TASK BRIEF: For the entries below, print exactly the lines between the line holding "Some out =>" and the line holding "Context (meaning : (nat", inclusive, and nothing else.

>>>>

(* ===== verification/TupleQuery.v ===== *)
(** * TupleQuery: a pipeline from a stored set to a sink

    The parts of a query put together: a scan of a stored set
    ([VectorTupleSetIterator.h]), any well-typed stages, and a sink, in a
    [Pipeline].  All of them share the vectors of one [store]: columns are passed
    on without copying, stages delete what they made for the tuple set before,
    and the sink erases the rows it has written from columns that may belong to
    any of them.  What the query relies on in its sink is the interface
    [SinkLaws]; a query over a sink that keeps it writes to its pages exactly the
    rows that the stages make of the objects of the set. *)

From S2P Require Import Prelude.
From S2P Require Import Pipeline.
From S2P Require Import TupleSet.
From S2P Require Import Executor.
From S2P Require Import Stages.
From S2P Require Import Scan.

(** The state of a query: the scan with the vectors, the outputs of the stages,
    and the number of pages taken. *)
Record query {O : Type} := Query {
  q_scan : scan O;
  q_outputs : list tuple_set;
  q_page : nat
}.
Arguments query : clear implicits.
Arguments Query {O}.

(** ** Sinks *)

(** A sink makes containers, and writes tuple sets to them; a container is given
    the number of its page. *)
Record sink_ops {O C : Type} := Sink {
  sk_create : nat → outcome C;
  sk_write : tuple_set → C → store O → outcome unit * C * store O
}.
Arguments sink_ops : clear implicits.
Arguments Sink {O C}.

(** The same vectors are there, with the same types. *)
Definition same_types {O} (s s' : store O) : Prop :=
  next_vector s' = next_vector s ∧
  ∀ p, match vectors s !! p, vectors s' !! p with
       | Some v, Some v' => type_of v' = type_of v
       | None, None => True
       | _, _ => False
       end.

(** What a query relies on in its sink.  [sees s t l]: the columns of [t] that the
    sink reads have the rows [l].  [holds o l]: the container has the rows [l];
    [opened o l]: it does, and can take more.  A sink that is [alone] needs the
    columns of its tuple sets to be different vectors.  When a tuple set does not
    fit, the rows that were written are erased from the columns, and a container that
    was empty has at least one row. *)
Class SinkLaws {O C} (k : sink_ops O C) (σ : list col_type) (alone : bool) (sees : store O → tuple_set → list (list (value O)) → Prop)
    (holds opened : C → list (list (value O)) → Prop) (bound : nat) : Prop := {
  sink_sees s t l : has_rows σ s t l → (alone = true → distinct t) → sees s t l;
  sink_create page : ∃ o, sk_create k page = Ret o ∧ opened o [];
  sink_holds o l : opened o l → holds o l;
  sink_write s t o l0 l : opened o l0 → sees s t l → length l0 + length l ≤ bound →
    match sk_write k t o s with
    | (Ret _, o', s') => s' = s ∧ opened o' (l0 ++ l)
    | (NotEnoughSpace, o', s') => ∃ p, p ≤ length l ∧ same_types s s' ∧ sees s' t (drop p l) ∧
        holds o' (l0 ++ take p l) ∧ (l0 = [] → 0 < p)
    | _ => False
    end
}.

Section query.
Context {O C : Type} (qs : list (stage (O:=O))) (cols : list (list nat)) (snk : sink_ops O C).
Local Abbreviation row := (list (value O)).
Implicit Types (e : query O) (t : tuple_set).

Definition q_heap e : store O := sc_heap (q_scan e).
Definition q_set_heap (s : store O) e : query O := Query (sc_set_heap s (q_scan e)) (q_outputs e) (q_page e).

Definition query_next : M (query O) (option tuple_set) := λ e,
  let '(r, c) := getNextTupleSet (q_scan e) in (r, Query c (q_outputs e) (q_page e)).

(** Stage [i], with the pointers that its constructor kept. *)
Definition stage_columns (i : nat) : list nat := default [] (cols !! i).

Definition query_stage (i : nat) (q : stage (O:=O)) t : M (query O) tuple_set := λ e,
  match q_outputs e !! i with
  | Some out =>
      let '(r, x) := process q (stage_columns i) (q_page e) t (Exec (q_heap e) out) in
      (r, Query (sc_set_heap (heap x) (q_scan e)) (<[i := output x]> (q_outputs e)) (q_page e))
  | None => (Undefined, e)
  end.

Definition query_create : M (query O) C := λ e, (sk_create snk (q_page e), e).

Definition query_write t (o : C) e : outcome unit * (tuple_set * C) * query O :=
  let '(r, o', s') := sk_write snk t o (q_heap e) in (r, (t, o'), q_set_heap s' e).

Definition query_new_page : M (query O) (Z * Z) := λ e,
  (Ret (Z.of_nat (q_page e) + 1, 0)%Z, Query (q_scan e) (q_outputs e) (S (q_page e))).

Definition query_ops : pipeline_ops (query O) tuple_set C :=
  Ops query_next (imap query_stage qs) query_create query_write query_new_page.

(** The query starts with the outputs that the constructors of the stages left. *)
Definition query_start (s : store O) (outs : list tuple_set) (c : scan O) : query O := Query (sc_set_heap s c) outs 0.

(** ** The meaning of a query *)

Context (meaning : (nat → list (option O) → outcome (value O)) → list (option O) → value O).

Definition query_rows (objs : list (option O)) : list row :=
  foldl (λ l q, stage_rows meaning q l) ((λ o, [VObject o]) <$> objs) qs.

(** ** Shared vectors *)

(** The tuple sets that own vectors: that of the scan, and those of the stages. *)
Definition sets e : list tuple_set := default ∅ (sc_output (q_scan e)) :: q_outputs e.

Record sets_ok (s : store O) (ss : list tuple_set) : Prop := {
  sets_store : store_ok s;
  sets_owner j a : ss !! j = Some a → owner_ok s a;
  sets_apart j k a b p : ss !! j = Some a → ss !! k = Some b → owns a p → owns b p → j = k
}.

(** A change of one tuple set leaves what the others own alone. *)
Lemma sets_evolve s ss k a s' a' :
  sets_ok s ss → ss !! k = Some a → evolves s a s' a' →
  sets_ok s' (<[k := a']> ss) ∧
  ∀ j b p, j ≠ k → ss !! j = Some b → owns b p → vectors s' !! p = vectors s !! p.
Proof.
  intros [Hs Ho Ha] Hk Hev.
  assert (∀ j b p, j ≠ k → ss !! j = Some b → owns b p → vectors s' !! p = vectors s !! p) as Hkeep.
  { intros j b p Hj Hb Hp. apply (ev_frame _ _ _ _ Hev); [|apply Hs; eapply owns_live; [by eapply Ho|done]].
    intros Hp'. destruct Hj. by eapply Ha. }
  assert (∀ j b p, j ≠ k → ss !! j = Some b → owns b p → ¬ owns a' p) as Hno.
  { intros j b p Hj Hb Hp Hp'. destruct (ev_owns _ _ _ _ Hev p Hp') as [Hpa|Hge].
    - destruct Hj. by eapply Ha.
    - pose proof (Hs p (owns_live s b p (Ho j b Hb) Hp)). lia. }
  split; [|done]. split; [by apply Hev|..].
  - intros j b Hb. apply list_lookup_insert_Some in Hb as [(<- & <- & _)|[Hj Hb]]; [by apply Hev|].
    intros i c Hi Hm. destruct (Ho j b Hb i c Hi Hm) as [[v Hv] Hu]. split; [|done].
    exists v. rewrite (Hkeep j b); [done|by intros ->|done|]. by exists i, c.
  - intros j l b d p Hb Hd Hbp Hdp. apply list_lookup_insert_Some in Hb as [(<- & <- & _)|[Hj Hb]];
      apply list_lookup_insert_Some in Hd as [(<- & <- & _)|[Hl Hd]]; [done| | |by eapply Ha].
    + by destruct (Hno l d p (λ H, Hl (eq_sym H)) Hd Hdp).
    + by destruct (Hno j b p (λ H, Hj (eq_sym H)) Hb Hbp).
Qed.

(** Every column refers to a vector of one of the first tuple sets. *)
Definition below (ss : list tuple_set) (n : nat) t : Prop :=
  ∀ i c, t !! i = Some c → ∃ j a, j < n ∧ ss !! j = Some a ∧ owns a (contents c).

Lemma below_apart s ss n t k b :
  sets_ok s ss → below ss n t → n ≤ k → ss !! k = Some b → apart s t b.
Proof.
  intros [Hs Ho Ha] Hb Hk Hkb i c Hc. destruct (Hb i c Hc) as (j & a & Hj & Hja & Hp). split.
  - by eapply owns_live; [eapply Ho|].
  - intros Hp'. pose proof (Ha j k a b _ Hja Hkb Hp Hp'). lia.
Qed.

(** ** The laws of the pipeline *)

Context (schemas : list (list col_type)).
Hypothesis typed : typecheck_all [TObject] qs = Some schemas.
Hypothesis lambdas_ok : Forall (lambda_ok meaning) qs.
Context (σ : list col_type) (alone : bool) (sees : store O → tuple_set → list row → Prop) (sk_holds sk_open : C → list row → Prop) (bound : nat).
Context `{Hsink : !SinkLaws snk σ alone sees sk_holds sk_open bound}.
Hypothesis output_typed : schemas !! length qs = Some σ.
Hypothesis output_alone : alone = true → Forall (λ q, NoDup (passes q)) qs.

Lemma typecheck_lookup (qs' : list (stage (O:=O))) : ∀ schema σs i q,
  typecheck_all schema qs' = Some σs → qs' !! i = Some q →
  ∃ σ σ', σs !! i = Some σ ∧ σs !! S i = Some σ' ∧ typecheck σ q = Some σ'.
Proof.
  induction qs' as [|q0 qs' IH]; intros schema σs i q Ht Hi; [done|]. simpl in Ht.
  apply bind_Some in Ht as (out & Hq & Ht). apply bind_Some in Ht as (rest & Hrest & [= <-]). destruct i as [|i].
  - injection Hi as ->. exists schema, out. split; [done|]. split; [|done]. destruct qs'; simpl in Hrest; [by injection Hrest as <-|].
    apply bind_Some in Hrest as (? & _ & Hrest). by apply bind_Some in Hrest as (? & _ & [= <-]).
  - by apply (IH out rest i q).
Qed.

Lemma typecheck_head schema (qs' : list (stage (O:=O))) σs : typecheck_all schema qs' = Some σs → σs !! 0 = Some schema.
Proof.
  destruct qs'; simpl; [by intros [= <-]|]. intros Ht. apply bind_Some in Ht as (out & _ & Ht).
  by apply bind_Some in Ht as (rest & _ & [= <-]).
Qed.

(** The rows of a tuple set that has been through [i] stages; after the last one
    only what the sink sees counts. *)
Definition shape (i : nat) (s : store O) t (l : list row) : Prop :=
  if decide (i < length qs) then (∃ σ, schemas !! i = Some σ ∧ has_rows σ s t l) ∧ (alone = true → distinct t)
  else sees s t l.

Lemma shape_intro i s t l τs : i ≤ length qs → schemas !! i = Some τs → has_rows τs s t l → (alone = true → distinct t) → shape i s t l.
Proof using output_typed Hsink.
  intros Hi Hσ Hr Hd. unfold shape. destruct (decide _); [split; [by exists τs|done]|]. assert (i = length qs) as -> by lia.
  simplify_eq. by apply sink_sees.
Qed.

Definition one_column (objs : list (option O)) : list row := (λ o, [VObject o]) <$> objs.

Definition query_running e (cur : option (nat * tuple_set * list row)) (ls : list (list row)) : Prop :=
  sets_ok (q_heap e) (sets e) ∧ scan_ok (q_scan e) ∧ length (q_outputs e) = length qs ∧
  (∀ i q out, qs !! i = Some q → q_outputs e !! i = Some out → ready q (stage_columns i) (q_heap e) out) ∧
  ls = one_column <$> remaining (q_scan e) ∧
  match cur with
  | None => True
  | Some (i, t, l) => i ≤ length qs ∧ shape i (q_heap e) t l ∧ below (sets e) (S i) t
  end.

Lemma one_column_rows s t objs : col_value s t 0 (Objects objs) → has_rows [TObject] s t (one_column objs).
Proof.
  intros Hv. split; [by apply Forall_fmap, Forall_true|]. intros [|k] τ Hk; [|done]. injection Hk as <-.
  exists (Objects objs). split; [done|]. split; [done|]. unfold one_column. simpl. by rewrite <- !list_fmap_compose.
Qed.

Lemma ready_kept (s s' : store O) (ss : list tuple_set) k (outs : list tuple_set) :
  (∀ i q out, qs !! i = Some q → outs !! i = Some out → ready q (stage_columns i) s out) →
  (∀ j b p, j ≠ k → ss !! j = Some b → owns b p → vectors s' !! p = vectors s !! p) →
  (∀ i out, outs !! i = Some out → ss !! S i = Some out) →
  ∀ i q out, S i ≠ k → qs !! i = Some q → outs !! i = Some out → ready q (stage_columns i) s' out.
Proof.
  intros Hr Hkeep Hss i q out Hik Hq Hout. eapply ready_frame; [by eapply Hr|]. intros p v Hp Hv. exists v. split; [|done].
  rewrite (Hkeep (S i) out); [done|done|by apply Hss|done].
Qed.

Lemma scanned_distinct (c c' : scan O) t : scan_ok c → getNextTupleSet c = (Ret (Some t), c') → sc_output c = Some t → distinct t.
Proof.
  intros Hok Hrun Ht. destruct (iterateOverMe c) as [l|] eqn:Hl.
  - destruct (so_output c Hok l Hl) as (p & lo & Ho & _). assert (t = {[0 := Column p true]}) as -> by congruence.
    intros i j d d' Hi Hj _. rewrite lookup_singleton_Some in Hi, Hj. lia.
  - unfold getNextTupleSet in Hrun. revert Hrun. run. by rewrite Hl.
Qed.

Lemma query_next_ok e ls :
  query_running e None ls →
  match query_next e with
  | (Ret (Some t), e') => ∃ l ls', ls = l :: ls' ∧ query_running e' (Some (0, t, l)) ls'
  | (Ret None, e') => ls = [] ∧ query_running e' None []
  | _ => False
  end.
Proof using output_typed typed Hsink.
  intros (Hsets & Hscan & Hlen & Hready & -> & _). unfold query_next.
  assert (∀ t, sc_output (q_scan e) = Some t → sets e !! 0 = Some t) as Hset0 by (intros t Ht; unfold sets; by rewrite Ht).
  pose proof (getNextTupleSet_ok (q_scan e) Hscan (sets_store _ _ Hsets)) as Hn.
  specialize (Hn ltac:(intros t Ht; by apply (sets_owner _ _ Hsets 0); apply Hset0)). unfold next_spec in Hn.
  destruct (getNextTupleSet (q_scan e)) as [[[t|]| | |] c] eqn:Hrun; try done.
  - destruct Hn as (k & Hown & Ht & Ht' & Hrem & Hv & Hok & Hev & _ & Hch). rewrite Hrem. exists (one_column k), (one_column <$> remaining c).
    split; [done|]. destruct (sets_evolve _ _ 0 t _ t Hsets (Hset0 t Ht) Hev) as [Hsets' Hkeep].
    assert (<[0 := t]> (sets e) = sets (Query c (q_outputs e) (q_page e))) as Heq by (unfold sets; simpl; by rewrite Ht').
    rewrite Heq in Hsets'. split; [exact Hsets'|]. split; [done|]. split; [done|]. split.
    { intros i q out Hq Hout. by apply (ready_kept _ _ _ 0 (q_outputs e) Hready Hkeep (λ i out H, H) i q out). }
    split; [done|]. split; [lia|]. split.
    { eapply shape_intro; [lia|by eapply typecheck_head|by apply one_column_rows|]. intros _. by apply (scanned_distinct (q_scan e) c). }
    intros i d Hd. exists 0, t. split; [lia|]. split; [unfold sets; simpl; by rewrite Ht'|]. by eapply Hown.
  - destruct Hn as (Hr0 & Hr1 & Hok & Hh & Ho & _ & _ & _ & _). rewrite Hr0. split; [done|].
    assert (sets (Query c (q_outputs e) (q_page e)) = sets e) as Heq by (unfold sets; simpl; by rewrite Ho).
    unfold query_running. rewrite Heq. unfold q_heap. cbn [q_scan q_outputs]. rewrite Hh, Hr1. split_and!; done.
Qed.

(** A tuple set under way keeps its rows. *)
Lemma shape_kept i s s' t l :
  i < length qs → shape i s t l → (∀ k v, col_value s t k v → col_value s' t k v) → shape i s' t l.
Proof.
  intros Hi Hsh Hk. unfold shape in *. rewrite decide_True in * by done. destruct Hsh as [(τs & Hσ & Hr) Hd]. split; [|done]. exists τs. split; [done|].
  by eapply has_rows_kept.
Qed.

<<<<

EXERCISE SOLUTION:
  | Some out =>
      let '(r, x) := process q (stage_columns i) (q_page e) t (Exec (q_heap e) out) in
      (r, Query (sc_set_heap (heap x) (q_scan e)) (<[i := output x]> (q_outputs e)) (q_page e))
  | None => (Undefined, e)
  end.

Definition query_create : M (query O) C := λ e, (sk_create snk (q_page e), e).

Definition query_write t (o : C) e : outcome unit * (tuple_set * C) * query O :=
  let '(r, o', s') := sk_write snk t o (q_heap e) in (r, (t, o'), q_set_heap s' e).

Definition query_new_page : M (query O) (Z * Z) := λ e,
  (Ret (Z.of_nat (q_page e) + 1, 0)%Z, Query (q_scan e) (q_outputs e) (S (q_page e))).

Definition query_ops : pipeline_ops (query O) tuple_set C :=
  Ops query_next (imap query_stage qs) query_create query_write query_new_page.

(** The query starts with the outputs that the constructors of the stages left. *)
Definition query_start (s : store O) (outs : list tuple_set) (c : scan O) : query O := Query (sc_set_heap s c) outs 0.

(** ** The meaning of a query *)

Context (meaning : (nat → list (option O) → outcome (value O)) → list (option O) → value O).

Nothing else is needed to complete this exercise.